• [Data records]
##############################

(** Truth value of an [int] and of a [str] in a Python condition. *)
Definition truthy_int (z : Z) : bool := negb (z =? 0)%Z.
Definition truthy_str (s : string) : bool :=
  match s with EmptyString => false | _ => true end.
Definition truthy_list {A} (l : list A) : bool :=
  match l with [] => false | _ => true end.

(** ** numpy arrays, symbolically *)

(** The input tensors are random; the script only builds them and hands them
    to the session.  [random_rand k s] is the array returned by the [k]-th
    call of [np.random.rand] during one analysis, of shape [s]. *)
Inductive ndarray : Type :=
| random_rand (k : nat) (s : list Dim)
| astype_float32 (a : ndarray)
| sub_scalar (a : ndarray) (c : Q)
| mul_scalar (a : ndarray) (c : Q)
| div_scalar (a : ndarray) (c : Q).

(** One output of [session.run].  The script reads [.shape] and [.dtype] and
    formats [.min()], [.max()], [.mean()] and [.std()] with [:.6f]; each of
    these may raise (an empty array has no minimum, a sequence output has no
    [shape]).  The fields hold the text that would be printed. *)
Record OutValue : Type :=
  { out_shape : PyResult string;
    out_dtype : PyResult string;
    out_min : PyResult string;
    out_max : PyResult string;
    out_mean : PyResult string;
    out_std : PyResult string }.

(** [NodeArg] of onnxruntime. *)
Record NodeArg : Type :=
  { na_name : string; na_shape : list Dim; na_type : string }.

Record InferenceSession : Type :=
  { get_inputs : list NodeArg;
    get_outputs : list NodeArg;
    run : string -> ndarray -> PyResult (list OutValue) }.

(** ** The environment: file system and libraries *)

Record Env : Type :=
  { os_path_exists : string -> bool;
    os_path_basename : string -> string;
    onnx_load : string -> PyResult ModelProto;
    ort_InferenceSession : string -> PyResult InferenceSession;
    (** [Some e] when [np.random.rand( *s )] raises [e] for the shape [s]. *)
    np_random_rand_raises : list Dim -> option PyExc }.

(** ** Traces *)

(** A piece of a printed line: literal text of the format string or a value
    substituted into it. *)
Inductive Piece : Type :=
| Lit (s : string)
| PStr (s : string)
| PInt (z : Z)
| PType (t : TypeProto)
| PShape (l : list Dim)
| PExc (e : PyExc).

Inductive LibCall : Type :=
| call_onnx_load (path : string)
| call_InferenceSession (path : string)
| call_random_rand (s : list Dim)
| call_session_run (input_name : string) (a : ndarray).

Inductive Event : Type :=
| Printed (line : list Piece)
| Called (c : LibCall).

(** ** The monad: a trace and a result or an exception *)

Definition M (A : Type) : Type := (list Event * PyResult A)%type.

Definition ret {A} (a : A) : M A := ([], Ok a).

Definition bind {A B} (m : M A) (f : A -> M B) : M B :=
  match m with
  | (t, Ok a) => let '(t', r) := f a in (t ++ t', r)
  | (t, Raise e) => (t, Raise e)
  end.

Definition raise {A} (e : PyExc) : M A := ([], Raise e).

(** [print] on a console that takes the line.  The module [Io] further down
    has the script on a console that can refuse a line, where [print]
    raises. *)
Definition print (line : list Piece) : M unit := ([Printed line], Ok tt).

Definition call {A} (c : LibCall) (r : PyResult A) : M A := ([Called c], r).

Definition lift {A} (r : PyResult A) : M A := ([], r).

(** [try: body  except Exception as e: handler e] *)
Definition try_except {A} (body : M A) (handler : PyExc -> M A) : M A :=
  match body with
  | (t, Ok a) => (t, Ok a)
  | (t, Raise e) => let '(t', r) := handler e in (t ++ t', r)
  end.

Notation "x <- c1 ;; c2" := (bind c1 (fun x => c2))
  (at level 61, c1 at next level, right associativity).
Notation "c1 ;; c2" := (bind c1 (fun _ => c2))
  (at level 61, right associativity).
Notation "' pat <- c1 ;; c2" :=
  (bind c1 (fun x => match x with pat => c2 end))
  (at level 61, pat pattern, c1 at next level, right associativity).

Definition trace {A} (m : M A) : list Event := fst m.
Definition result {A} (m : M A) : PyResult A := snd m.

(** [for x in l: body x] *)
Fixpoint for_each {A} (l : list A) (body : A -> M unit) : M unit :=
  match l with
  | [] => ret tt
  | x :: l' => body x ;; for_each l' body
  end.

(** [enumerate(l)], counting from [i]. *)
Fixpoint enumerate_from {A} (i : nat) (l : list A) : list (nat * A) :=
  match l with
  | [] => []
  | x :: l' => (i, x) :: enumerate_from (S i) l'
  end.

Definition enumerate {A} (l : list A) : list (nat * A) := enumerate_from 0 l.

(** [l[i]], raising [IndexError] out of range. *)
Definition IndexError : PyExc :=
  {| exc_class := "IndexError"; exc_msg := "list index out of range" |}.

Definition getitem {A} (l : list A) (i : nat) : PyResult A :=
  match nth_error l i with
  | Some x => Ok x
  | None => Raise IndexError
  end.

(** ** The script *)

(** Lines 42-49 and 62-69: the shape list built from the declared
    dimensions. *)
Definition static_dim (d : Dimension) : Dim :=
  if truthy_int (dim_value d) then DInt (dim_value d)
  else if truthy_str (dim_param d) then DStr (dim_param d)
  else DStr "unknown".

Definition static_shape (dims : list Dimension) : list Dim :=
  fold_left (fun shape d => shape ++ [static_dim d]) dims [].

(** Lines 41-50: the optional "Shape:" line of a declared tensor. *)
Definition print_static_shape (t : ValueInfoProto) : M unit :=
  let dims := dim (shape (tensor_type (type t))) in
  if truthy_list dims then
    print [Lit "  Shape: "; PShape (static_shape dims)]
  else ret tt.

(** Lines 36-51: one round of the loop over [model.graph.input]. *)
Definition print_input_tensor (i : nat) (input_tensor : ValueInfoProto)
  : M unit :=
  print [Lit "Input "; PInt (Z.of_nat i); Lit ":"] ;;
  print [Lit "  Name: "; PStr (name input_tensor)] ;;
  print [Lit "  Type: "; PType (type input_tensor)] ;;
  print_static_shape input_tensor ;;
  print [].

(** Lines 56-71: one round of the loop over [model.graph.output]. *)
Definition print_output_tensor (i : nat) (output_tensor : ValueInfoProto)
  : M unit :=
  print [Lit "Output "; PInt (Z.of_nat i); Lit ":"] ;;
  print [Lit "  Name: "; PStr (name output_tensor)] ;;
  print [Lit "  Type: "; PType (type output_tensor)] ;;
  print_static_shape output_tensor ;;
  print [].

(** Lines 24-31. *)
Definition model_information (env : Env) (model_path : string)
  : M ModelProto :=
  model <- call (call_onnx_load model_path) (onnx_load env model_path) ;;
  print [Lit "Producer: "; PStr (producer_name model)] ;;
  print [Lit "Version: "; PStr (producer_version model)] ;;
  print [Lit "Model Version: "; PInt (model_version model)] ;;
  print [Lit "Doc String: "; PStr (doc_string model)] ;;
  print [] ;;
  ret model.

(** Lines 34-71. *)
Definition tensor_information (model : ModelProto) : M unit :=
  print [Lit "=== INPUT INFORMATION ==="] ;;
  for_each (enumerate (input (graph model)))
    (fun '(i, t) => print_input_tensor i t) ;;
  print [Lit "=== OUTPUT INFORMATION ==="] ;;
  for_each (enumerate (output (graph model)))
    (fun '(i, t) => print_output_tensor i t).

Definition print_node_arg (meta : NodeArg) : M unit :=
  print [Lit "  Name: "; PStr (na_name meta)] ;;
  print [Lit "  Shape: "; PShape (na_shape meta)] ;;
  print [Lit "  Type: "; PStr (na_type meta)] ;;
  print [].

(** Lines 74-91. *)
Definition session_info (env : Env) (model_path : string)
  : M InferenceSession :=
  print [Lit "=== ONNX RUNTIME SESSION INFO ==="] ;;
  session <- call (call_InferenceSession model_path)
                  (ort_InferenceSession env model_path) ;;
  print [Lit "Runtime Input Info:"] ;;
  for_each (get_inputs session) print_node_arg ;;
  print [Lit "Runtime Output Info:"] ;;
  for_each (get_outputs session) print_node_arg ;;
  ret session.

(** Lines 99-104: dynamic dimensions become 1. *)
Definition is_dynamic (d : Dim) : bool :=
  match d with
  | DStr _ => true
  | DInt z => (z =? -1)%Z
  | DNone => false
  end.

Definition make_test_shape (input_shape : list Dim) : list Dim :=
  fold_left
    (fun test_shape d =>
       if is_dynamic d then test_shape ++ [DInt 1] else test_shape ++ [d])
    input_shape [].

(** [np.random.rand( *s )], the [k]-th call of an analysis.  Whether the
    call raises depends on the shape alone (a negative dimension, a
    dimension that is not an integer); exhausted memory is not modelled. *)
Definition np_random_rand (env : Env) (k : nat) (s : list Dim) : M ndarray :=
  call (call_random_rand s)
       (match np_random_rand_raises env s with
        | Some e => Raise e
        | None => Ok (random_rand k s)
        end).

Definition AttributeError : PyExc :=
  {| exc_class := "AttributeError";
     exc_msg := "'float' object has no attribute 'astype'" |}.

(** [np.random.rand( *s ).astype(np.float32)], the [k]-th draw of an
    analysis.  Called without arguments, that is for an empty shape,
    [np.random.rand] returns a Python float, and a float has no [astype]. *)
Definition random_float32 (env : Env) (k : nat) (s : list Dim) : M ndarray :=
  a <- np_random_rand env k s ;;
  match s with
  | [] => raise AttributeError
  | _ :: _ => ret (astype_float32 a)
  end.

Definition session_run (session : InferenceSession) (input_name : string)
  (a : ndarray) : M (list OutValue) :=
  call (call_session_run input_name a) (run session input_name a).

(** [result[0].field], already formatted. *)
Definition out0 (res : list OutValue) (field : OutValue -> PyResult string)
  : M string :=
  r <- lift (getitem res 0) ;;
  lift (field r).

##############################

• [What to produce] Go through the listing above and list every line that has the word "getitem".

• [Response for this exercise]
Definition getitem {A} (l : list A) (i : nat) : PyResult A :=
  r <- lift (getitem res 0) ;;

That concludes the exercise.